Title: Star Wars: Episode 1 – The Phantom Menace

ISBN: 1569713596
Price: $12.95
Publisher/Year: Dark Horse, 1999
Artist: Rodolfo Damaggio
Writer: Henry Gilroy
Collects: Star Wars: Episode 1 – The Phantom Menace #1-4

Rating: 2/5

This is the comic book adaptation of the hit movie that serves as the beginning of the prequel to the Star Wars trilogy. Set decades before Star Wars, it chronicles a galactic dispute resulting in a sinister force occupying the planet Naboo, and a couple of Jedi Knights encountering a young boy with a powerful connection to the Force...Anakin Skywalker.

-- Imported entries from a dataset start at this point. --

(** C8: a Save answered with HTTP 200 wrote exactly two objects over the
    previous store: the chunks array at
    [users/{userId}/documents/{documentId}/chunks.json] and the metadata at
    [.../metadata.json], each overwriting any object there, and reports
    [chunksSaved] = the number of chunks and [storageUrl] = the [gs://]
    locator of the chunks object. *)
Theorem save_writes_two_objects rj s r s' :
  save_embeddings (Some rj) s = (Ok r, s') -> resp_status r = 200%Z ->
  exists u d fn xs m,
    py_getitem rj "userId" = Ok u /\ py_getitem rj "documentId" = Ok d /\
    py_getitem rj "fileName" = Ok fn /\ py_getitem rj "chunks" = Ok (JArr xs) /\
    py_getitem rj "metadata" = Ok m /\
    s' = mkStore true
           (dict_set (metadata_blob_name (py_str u) (py_str d)) (Some m)
              (dict_set (chunks_blob_name (py_str u) (py_str d)) (Some (JArr xs))
                 (objects s)))
           (failing s) /\
    resp_field r "chunksSaved" = Some (JNum (Z.of_nat (length xs))) /\
    resp_field r "storageUrl" =
      Some (JStr ("gs://" ++ BUCKET_NAME ++ "/" ++ chunks_blob_name (py_str u) (py_str d))).
Proof.
  intros H Hst.
  destruct (save_success_path rj s r s' H Hst) as (u & d & fn & xs & m & Hu & Hd & Hfn & Hc & Hne & Hm & Hs).
  exists u, d, fn, xs, m. do 5 (split; [assumption|]).
  rewrite save_to_storage_spec in Hs. cbv zeta in Hs.
  rewrite upload_spec, bucket_step_failing in Hs.
  destruct (existsb _ (failing s)) eqn:E1; [discriminate|].
  destruct (bucket_present (bucket_step s)) eqn:Eb; [|discriminate].
  rewrite upload_spec in Hs. unfold with_objects in Hs. simpl in Hs.
  destruct (existsb _ (failing (bucket_step s))) eqn:E2; [discriminate|].
  rewrite Eb in Hs. injection Hs as <- <-.
  rewrite bucket_step_objects, bucket_step_failing.
  split; [reflexivity|]. split; reflexivity.
Qed.

Lemma save_writes_two_objects_witness :
  exists u d fn xs m,
    py_getitem (save_request "user_123" "doc_456" "resume.pdf" [chunk0] meta0) "userId" = Ok u /\
    py_getitem (save_request "user_123" "doc_456" "resume.pdf" [chunk0] meta0) "documentId" = Ok d /\
    py_getitem (save_request "user_123" "doc_456" "resume.pdf" [chunk0] meta0) "fileName" = Ok fn /\
    py_getitem (save_request "user_123" "doc_456" "resume.pdf" [chunk0] meta0) "chunks" = Ok (JArr xs) /\
    py_getitem (save_request "user_123" "doc_456" "resume.pdf" [chunk0] meta0) "metadata" = Ok m /\
    snd (save_embeddings (Some (save_request "user_123" "doc_456" "resume.pdf" [chunk0] meta0))
           empty_store) =
      mkStore true
        (dict_set (metadata_blob_name (py_str u) (py_str d)) (Some m)
           (dict_set (chunks_blob_name (py_str u) (py_str d)) (Some (JArr xs))
              (objects empty_store)))
        (failing empty_store) /\
    resp_field (save_ok (JStr "doc_456") 1
          "gs://myformsnapper-embeddings/users/user_123/documents/doc_456/chunks.json"
          "resume.pdf") "chunksSaved" = Some (JNum (Z.of_nat (length xs))) /\
    resp_field (save_ok (JStr "doc_456") 1
          "gs://myformsnapper-embeddings/users/user_123/documents/doc_456/chunks.json"
          "resume.pdf") "storageUrl" =
      Some (JStr ("gs://" ++ BUCKET_NAME ++ "/" ++ chunks_blob_name (py_str u) (py_str d))).
Proof.
  exact (save_writes_two_objects
           (save_request "user_123" "doc_456" "resume.pdf" [chunk0] meta0) empty_store
           (save_ok (JStr "doc_456") 1
              "gs://myformsnapper-embeddings/users/user_123/documents/doc_456/chunks.json"
              "resume.pdf")
           (snd (save_embeddings
                   (Some (save_request "user_123" "doc_456" "resume.pdf" [chunk0] meta0))
                   empty_store))
           eq_refl eq_refl).
Defined.




(** ** Deletion lemmas *)

Lemma assoc_in {A : Type} k (o : list (string * A)) :
  In k (map fst o) -> exists v, assoc k o = Some v.
Proof.
  induction o as [|[k' v'] t IH]; simpl; [tauto|].
  intros [<-|Hin].
  - rewrite String.eqb_refl. eauto.
  - destruct (String.eqb k k'); eauto.
Qed.

Lemma filter_compose {A : Type} (f g : A -> bool) l :
  filter f (filter g l) = filter (fun x => g x && f x) l.
Proof.
  induction l as [|x t IH]; simpl; [reflexivity|].
  destruct (g x); simpl; [destruct (f x); simpl; rewrite IH; reflexivity|exact IH].
Qed.

Lemma with_objects_same s : with_objects s (objects s) = s.
Proof. destruct s; reflexivity. Qed.

Lemma delete_blobs_spec L s :
  failing s = [] -> bucket_present s = true -> NoDup L ->
  (forall k, In k L -> In k (map fst (objects s))) ->
  delete_blobs L s =
  (Ok tt, with_objects s (filter (fun kv => negb (existsb (String.eqb (fst kv)) L))
                                 (objects s))).
Proof.
  revert s. induction L as [|k L IH]; intros s Hf Hb Hnd Hin.
  - simpl. rewrite filter_true, with_objects_same. reflexivity.
  - destruct (assoc_in k (objects s) (Hin k (or_introl eq_refl))) as [v Hv].
    simpl delete_blobs. unfold bind at 1.
    assert (Hdel : delete_blob k s = (Ok tt, with_objects s (remove_key k (objects s)))).
    { destruct s as [b o f]; simpl in *; subst.
      unfold delete_blob. unfold_M. simpl. rewrite Hv. reflexivity. }
    rewrite Hdel.
    inversion Hnd as [|? ? Hnotin Hnd']; subst.
    rewrite IH; simpl; auto.
    + unfold with_objects, remove_key. simpl. rewrite filter_compose.
      do 2 f_equal. apply filter_ext. intros [k' v']. simpl.
      rewrite (String.eqb_sym k k'). destruct (String.eqb k' k); reflexivity.
    + intros k' Hk'. unfold remove_key. rewrite in_map_iff.
      destruct (in_map_iff fst (objects s) k') as [Hm _].
      destruct (Hm (Hin k' (or_intror Hk'))) as [[k0 v0] [Heq Hin0]].
      simpl in Heq. subst k0. exists (k', v0). split; [reflexivity|].
      apply filter_In. split; [exact Hin0|]. simpl.
      destruct (String.eqb k k') eqn:E; [|reflexivity].
      apply String.eqb_eq in E. subst. contradiction.
Qed.

Lemma list_blobs_healthy p s :
  failing s = [] -> bucket_present s = true ->
  list_blobs p s = (Ok (listing p s), s).
Proof.
  intros Hf Hb. destruct s as [b o f]; simpl in *; subst.
  unfold list_blobs. unfold_M. reflexivity.
Qed.

(** Deleting every object listed under [p] leaves exactly the objects
    outside [p]. *)
Lemma delete_listing p s :
  failing s = [] -> bucket_present s = true -> NoDup (map fst (objects s)) ->
  delete_blobs (listing p s) s =
  (Ok tt, with_objects s (filter (fun kv => negb (String.prefix p (fst kv))) (objects s))).
Proof.
  intros Hf Hb Hnd. rewrite delete_blobs_spec; auto.
  - do 2 f_equal. apply filter_ext_in. intros [k v] Hkv. simpl. f_equal.
    destruct (String.prefix p k) eqn:Ep.
    + apply existsb_exists. exists k. split; [|apply String.eqb_refl].
      unfold listing. apply filter_In. split; [|exact Ep].
      apply in_map_iff. exists (k, v). auto.
    + destruct (existsb (String.eqb k) (listing p s)) eqn:E; [|reflexivity].
      apply existsb_exists in E. destruct E as [k' [Hk' Heq]].
      apply String.eqb_eq in Heq. subst k'. unfold listing in Hk'.
      apply filter_In in Hk'. destruct Hk' as [_ Hk']. congruence.
  - unfold listing. apply NoDup_filter. exact Hnd.
  - intros k Hk. unfold listing in Hk. apply filter_In in Hk. tauto.
Qed.

Lemma set_add_spec x xs :
  NoDup xs -> NoDup (set_add x xs) /\ (forall y, In y (set_add x xs) <-> In y xs \/ y = x).
Proof.
  intros Hnd. unfold set_add. destruct (existsb (String.eqb x) xs) eqn:E.
  - split; [exact Hnd|]. intros y. split; [tauto|]. intros [H| ->]; [exact H|].
    apply existsb_exists in E. destruct E as [z [Hz Heq]].
    apply String.eqb_eq in Heq. subst z. exact Hz.
  - split.
    + apply NoDup_app; [exact Hnd|constructor; [tauto|constructor]|].
      intros a Ha [-> | []]. assert (Hex : existsb (String.eqb a) xs = true).
      { apply existsb_exists. exists a. split; [exact Ha|apply String.eqb_refl]. }
      congruence.
    + intros y. rewrite in_app_iff. simpl. intuition.
Qed.

Lemma doc_set_spec acc L :
  NoDup acc ->
  NoDup (doc_set acc L) /\
  (forall x, In x (doc_set acc L) <->
             In x acc \/ exists k, In k L /\ has5 k = true /\ seg3 k = x).
Proof.
  revert acc. induction L as [|k L IH]; intros acc Hnd; cbn [doc_set].
  - split; [exact Hnd|]. intros x. split; [tauto|]. intros [H|[k [[] _]]]. exact H.
  - destruct (Nat.leb 5 (length (split_slash k))) eqn:E5.
    + destruct (set_add_spec (nth 3 (split_slash k) "") acc Hnd) as [Hnd' Hin'].
      destruct (IH _ Hnd') as [Hr Hx]. split; [exact Hr|].
      intros x. rewrite Hx, Hin'. split.
      * intros [[H|H]|[k' [Hk' Hp]]]; [tauto| |right; exists k'; split; [right; exact Hk'|exact Hp]].
        right. exists k. split; [left; reflexivity|split; [exact E5|symmetry; exact H]].
      * intros [H|[k' [[<-|Hk'] [H5 H3]]]]; [tauto| |right; exists k'; tauto].
        left. right. symmetry. exact H3.
    + destruct (IH _ Hnd) as [Hr Hx]. split; [exact Hr|].
      intros x. rewrite Hx. split.
      * intros [H|[k' [Hk' Hp]]]; [tauto|right; exists k'; split; [right; exact Hk'|exact Hp]].
      * intros [H|[k' [[<-|Hk'] [H5 H3]]]]; [tauto| |right; exists k'; tauto].
        unfold has5 in H5. congruence.
Qed.

Lemma delete_user_request u s :
  failing s = [] ->
  delete_embeddings (Some (user_request u)) s =
  if bucket_present s
  then try_catch (delete_all (JStr u)) (fun e => ret (error_resp 500 e)) s
  else (Ok nothing_to_delete, s).
Proof.
  intros Hf. destruct s as [b o f]; simpl in Hf; subst f.
  unfold delete_embeddings. unfold_M. simpl. destruct b; reflexivity.
Qed.

Lemma delete_doc_request u d s :
  d <> "" -> failing s = [] ->
  delete_embeddings (Some (doc_request u d)) s =
  if bucket_present s
  then try_catch (delete_one (JStr u) (JStr d)) (fun e => ret (error_resp 500 e)) s
  else (Ok nothing_to_delete, s).
Proof.
  intros Hd Hf. assert (Hd' : String.eqb d "" = false) by (apply String.eqb_neq; exact Hd).
  destruct s as [b o f]; simpl in Hf; subst f.
  unfold delete_embeddings. unfold_M. simpl. rewrite Hd'. destruct b; reflexivity.
Qed.

(** All-documents Delete on a healthy store: every listed object goes,
    and the count is the number of distinct 4th segments of the listed
    keys with at least 5 segments. *)
Lemma delete_all_spec u s :
  failing s = [] -> bucket_present s = true -> NoDup (map fst (objects s)) ->
  exists ds,
    NoDup ds /\
    (forall x, In x ds <-> exists k, In k (listing (user_prefix u) s) /\
                                     has5 k = true /\ seg3 k = x) /\
    delete_embeddings (Some (user_request u)) s =
    (Ok (delete_ok (length ds) ("Successfully deleted " ++ dec_of_nat (length ds)
                                ++ " documents for user " ++ u)),
     with_objects s (filter (fun kv => negb (String.prefix (user_prefix u) (fst kv)))
                            (objects s))).
Proof.
  intros Hf Hb Hnd.
  destruct (doc_set_spec [] (listing (user_prefix u) s) (NoDup_nil _)) as [Hds Hin].
  exists (doc_set [] (listing (user_prefix u) s)). split; [exact Hds|]. split.
  - intros x. rewrite Hin. simpl. tauto.
  - rewrite delete_user_request, Hb by exact Hf.
    unfold try_catch, delete_all. unfold bind at 1. simpl py_str.
    rewrite list_blobs_healthy by assumption.
    unfold bind. rewrite delete_listing by assumption. reflexivity.
Qed.

(** ** Splitting keys of the key space *)

Lemma split_slash_app a b :
  no_slash a = true -> split_slash (a ++ String "/" b) = a :: split_slash b.
Proof.
  induction a as [|c a IH]; simpl; intros H; [reflexivity|].
  apply andb_true_iff in H. destruct H as [Hc Ha].
  rewrite IH by exact Ha. apply negb_true_iff in Hc. rewrite Hc. reflexivity.
Qed.

Lemma split_slash_single a : no_slash a = true -> split_slash a = [a].
Proof.
  induction a as [|c a IH]; simpl; intros H; [reflexivity|].
  apply andb_true_iff in H. destruct H as [Hc Ha].
  rewrite IH by exact Ha. apply negb_true_iff in Hc. rewrite Hc. reflexivity.
Qed.

Lemma split_doc_key u d f :
  no_slash u = true -> no_slash d = true -> no_slash f = true ->
  split_slash (doc_key u d f) = ["users"; u; "documents"; d; f].
Proof.
  intros Hu Hd Hf.
  change (doc_key u d f) with
    ("users" ++ String "/" (u ++ String "/" ("documents" ++ String "/"
                                              (d ++ String "/" f)))).
  rewrite split_slash_app by reflexivity. rewrite split_slash_app by exact Hu.
  rewrite split_slash_app by reflexivity. rewrite split_slash_app by exact Hd.
  rewrite split_slash_single by exact Hf. reflexivity.
Qed.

It's a decent enough representation of the movie. Sometimes I used to be frustrated reading novels or comics adapting movies, because of the way they would sometimes diverge from the source material. This was either because the writer was embellishing with his/her own creativity or, as was often the case, working from an earlier draft script (in order for the release of a comic or novel to coincide with the movie, the writers would have to start work before the movie itself was completed). Yet here what's almost disappointing is how faithful the adaptation is! At 100 pages, they can basically fit in the whole movie (maybe trimming a scene here or there) but there are no extra scenes, no novel interpretations that might make things fresh or exciting. At the same time, because of its length, it doesn't fall into the trap of some other, shorter adaptations I've read where the story can be rendered incoherent at times because crucial scenes and lines are left out will-nilly. At least, for the most part. There are still spots in The Phantom Menace that, I'll wager, will be confusing for someone unfamiliar with the movie -- even someone familiar with it -- particularly in the climax. And occasional subtleties might be lost, like during the pod race. In the movie, the point was that no human had ever won a pod race before, adding significance to the line reproduced in the comic "You have brought hope to those who have none."

But for those familiar with it, it does a nice, evocative job, even imbuing the scenes with a little more atmosphere than the movie had thanks to the colors and inking. At the same time, there is a kind of "Classics Illustrated" approach (to use the cliched, and perhaps unfair, put-down of adaptations). Artist Damaggio does capable work, and evokes the actors well enough (maybe not so that you'd recognize them if you didn't know who starred in the movie, but well enough if you do). Al Williamson, who illustrated comic book adaptations of The Empire Strikes Back and Return of the Jedi so lushly, is on hand as an inker, but can't bring much to the proceedings in that capacity. Likewise, scripter Gilroy sticks to reproducing the dialogue from the film -- no extra thought balloons, and the few text captions are treated as just bridging text, with no attempt to use them to create mood or to embellish a scene.

Still, with all that being said, better to have a faithful, if safe adaptation, than a bad one. I had mixed feelings about the movie itself, and those remain here (thin characterization, and a plot that contains at least a few holes). But this was an enjoyable enough comic that, in its own way, I enjoyed as much as the movie itself.